* _Prompt_:
The line that contains "text_is (deserialize_value py" marks the end: retype the data below exactly from its first line through that line.

Segment Start: Extracted information

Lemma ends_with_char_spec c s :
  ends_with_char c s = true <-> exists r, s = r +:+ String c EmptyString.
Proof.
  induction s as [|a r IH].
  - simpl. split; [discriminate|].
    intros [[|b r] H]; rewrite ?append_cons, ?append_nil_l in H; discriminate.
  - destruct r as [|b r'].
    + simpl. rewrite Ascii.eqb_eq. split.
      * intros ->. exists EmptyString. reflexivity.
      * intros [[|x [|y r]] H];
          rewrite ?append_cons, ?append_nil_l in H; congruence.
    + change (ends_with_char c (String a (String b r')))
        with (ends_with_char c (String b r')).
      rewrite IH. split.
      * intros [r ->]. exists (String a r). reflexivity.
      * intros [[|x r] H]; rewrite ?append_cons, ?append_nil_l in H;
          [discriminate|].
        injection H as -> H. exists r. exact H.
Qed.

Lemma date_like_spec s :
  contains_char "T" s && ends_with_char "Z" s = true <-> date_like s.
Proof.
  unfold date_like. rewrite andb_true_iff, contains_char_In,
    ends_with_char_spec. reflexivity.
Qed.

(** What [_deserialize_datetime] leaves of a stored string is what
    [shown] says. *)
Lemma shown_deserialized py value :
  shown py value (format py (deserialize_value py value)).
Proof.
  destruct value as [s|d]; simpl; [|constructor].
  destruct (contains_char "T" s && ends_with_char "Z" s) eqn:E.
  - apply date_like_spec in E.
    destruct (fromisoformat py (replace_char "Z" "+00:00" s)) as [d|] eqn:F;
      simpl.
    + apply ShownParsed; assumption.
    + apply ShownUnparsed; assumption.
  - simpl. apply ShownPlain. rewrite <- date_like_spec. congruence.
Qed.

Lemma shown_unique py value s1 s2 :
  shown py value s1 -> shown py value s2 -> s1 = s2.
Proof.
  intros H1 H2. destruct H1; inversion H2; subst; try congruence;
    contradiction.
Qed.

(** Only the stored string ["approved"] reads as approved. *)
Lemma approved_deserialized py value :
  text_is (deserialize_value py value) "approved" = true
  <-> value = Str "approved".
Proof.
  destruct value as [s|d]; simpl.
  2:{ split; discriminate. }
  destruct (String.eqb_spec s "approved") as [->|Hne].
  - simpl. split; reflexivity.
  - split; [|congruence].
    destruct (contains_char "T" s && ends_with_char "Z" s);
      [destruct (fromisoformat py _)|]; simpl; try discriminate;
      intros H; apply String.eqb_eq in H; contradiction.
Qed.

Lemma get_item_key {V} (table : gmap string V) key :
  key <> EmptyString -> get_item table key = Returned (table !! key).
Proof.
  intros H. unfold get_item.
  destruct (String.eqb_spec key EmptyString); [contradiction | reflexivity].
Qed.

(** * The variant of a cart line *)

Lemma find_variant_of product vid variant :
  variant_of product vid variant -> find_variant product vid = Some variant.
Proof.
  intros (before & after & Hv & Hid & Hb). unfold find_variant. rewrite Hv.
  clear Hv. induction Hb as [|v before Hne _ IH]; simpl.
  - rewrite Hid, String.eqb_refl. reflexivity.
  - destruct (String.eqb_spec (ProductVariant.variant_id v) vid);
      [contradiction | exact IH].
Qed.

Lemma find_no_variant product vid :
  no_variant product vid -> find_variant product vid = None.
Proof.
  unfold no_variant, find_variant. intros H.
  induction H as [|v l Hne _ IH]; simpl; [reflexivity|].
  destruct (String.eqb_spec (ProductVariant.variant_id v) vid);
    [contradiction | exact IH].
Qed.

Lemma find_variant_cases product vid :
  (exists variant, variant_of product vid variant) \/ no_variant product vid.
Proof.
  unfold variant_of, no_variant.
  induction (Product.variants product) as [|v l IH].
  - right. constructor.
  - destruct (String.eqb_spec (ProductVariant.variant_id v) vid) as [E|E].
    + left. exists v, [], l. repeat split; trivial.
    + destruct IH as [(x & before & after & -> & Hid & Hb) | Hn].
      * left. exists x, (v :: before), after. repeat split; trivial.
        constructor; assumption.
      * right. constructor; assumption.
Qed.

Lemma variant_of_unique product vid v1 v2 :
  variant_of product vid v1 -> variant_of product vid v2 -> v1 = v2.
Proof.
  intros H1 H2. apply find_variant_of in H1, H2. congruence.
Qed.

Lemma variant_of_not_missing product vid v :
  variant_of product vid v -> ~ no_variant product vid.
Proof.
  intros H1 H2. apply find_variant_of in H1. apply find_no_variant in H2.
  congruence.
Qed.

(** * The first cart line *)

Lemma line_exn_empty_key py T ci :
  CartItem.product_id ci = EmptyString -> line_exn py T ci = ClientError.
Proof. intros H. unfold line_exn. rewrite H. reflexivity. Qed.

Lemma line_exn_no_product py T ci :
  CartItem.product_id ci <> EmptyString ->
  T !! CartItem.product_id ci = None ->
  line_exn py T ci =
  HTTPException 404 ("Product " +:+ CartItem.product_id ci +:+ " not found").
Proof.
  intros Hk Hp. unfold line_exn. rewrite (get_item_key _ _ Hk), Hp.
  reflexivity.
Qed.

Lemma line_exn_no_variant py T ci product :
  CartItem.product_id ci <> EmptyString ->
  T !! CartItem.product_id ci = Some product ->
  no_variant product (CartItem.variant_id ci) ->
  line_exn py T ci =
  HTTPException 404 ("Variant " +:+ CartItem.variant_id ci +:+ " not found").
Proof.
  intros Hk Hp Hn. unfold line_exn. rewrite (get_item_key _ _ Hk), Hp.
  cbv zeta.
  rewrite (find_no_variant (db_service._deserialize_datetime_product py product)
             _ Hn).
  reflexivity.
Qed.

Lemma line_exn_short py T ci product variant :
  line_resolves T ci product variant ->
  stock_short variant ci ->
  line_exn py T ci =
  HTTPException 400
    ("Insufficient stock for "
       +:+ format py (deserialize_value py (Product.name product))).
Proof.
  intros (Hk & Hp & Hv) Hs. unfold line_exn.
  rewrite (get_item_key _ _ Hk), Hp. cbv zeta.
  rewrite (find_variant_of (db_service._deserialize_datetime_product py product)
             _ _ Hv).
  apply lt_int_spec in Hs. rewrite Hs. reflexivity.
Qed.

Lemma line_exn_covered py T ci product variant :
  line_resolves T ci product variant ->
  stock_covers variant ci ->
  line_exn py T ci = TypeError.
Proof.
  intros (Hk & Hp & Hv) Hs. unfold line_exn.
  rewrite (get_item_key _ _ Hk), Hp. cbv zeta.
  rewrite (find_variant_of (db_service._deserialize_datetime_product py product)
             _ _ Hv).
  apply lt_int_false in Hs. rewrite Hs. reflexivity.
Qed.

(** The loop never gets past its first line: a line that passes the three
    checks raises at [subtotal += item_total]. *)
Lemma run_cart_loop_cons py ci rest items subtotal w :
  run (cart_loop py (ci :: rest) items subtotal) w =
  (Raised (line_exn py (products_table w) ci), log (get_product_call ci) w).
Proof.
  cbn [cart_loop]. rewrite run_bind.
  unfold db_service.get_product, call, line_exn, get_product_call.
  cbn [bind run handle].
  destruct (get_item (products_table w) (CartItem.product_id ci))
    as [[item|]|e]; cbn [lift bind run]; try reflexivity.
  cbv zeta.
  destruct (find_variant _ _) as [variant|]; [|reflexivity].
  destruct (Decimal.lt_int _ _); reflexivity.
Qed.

Segment End: Extracted information

* _Written answer_:
Lemma ends_with_char_spec c s :
  ends_with_char c s = true <-> exists r, s = r +:+ String c EmptyString.
Proof.
  induction s as [|a r IH].
  - simpl. split; [discriminate|].
    intros [[|b r] H]; rewrite ?append_cons, ?append_nil_l in H; discriminate.
  - destruct r as [|b r'].
    + simpl. rewrite Ascii.eqb_eq. split.
      * intros ->. exists EmptyString. reflexivity.
      * intros [[|x [|y r]] H];
          rewrite ?append_cons, ?append_nil_l in H; congruence.
    + change (ends_with_char c (String a (String b r')))
        with (ends_with_char c (String b r')).
      rewrite IH. split.
      * intros [r ->]. exists (String a r). reflexivity.
      * intros [[|x r] H]; rewrite ?append_cons, ?append_nil_l in H;
          [discriminate|].
        injection H as -> H. exists r. exact H.
Qed.

Lemma date_like_spec s :
  contains_char "T" s && ends_with_char "Z" s = true <-> date_like s.
Proof.
  unfold date_like. rewrite andb_true_iff, contains_char_In,
    ends_with_char_spec. reflexivity.
Qed.

(** What [_deserialize_datetime] leaves of a stored string is what
    [shown] says. *)
Lemma shown_deserialized py value :
  shown py value (format py (deserialize_value py value)).
Proof.
  destruct value as [s|d]; simpl; [|constructor].
  destruct (contains_char "T" s && ends_with_char "Z" s) eqn:E.
  - apply date_like_spec in E.
    destruct (fromisoformat py (replace_char "Z" "+00:00" s)) as [d|] eqn:F;
      simpl.
    + apply ShownParsed; assumption.
    + apply ShownUnparsed; assumption.
  - simpl. apply ShownPlain. rewrite <- date_like_spec. congruence.
Qed.

Lemma shown_unique py value s1 s2 :
  shown py value s1 -> shown py value s2 -> s1 = s2.
Proof.
  intros H1 H2. destruct H1; inversion H2; subst; try congruence;
    contradiction.
Qed.

(** Only the stored string ["approved"] reads as approved. *)
Lemma approved_deserialized py value :
  text_is (deserialize_value py value) "approved" = true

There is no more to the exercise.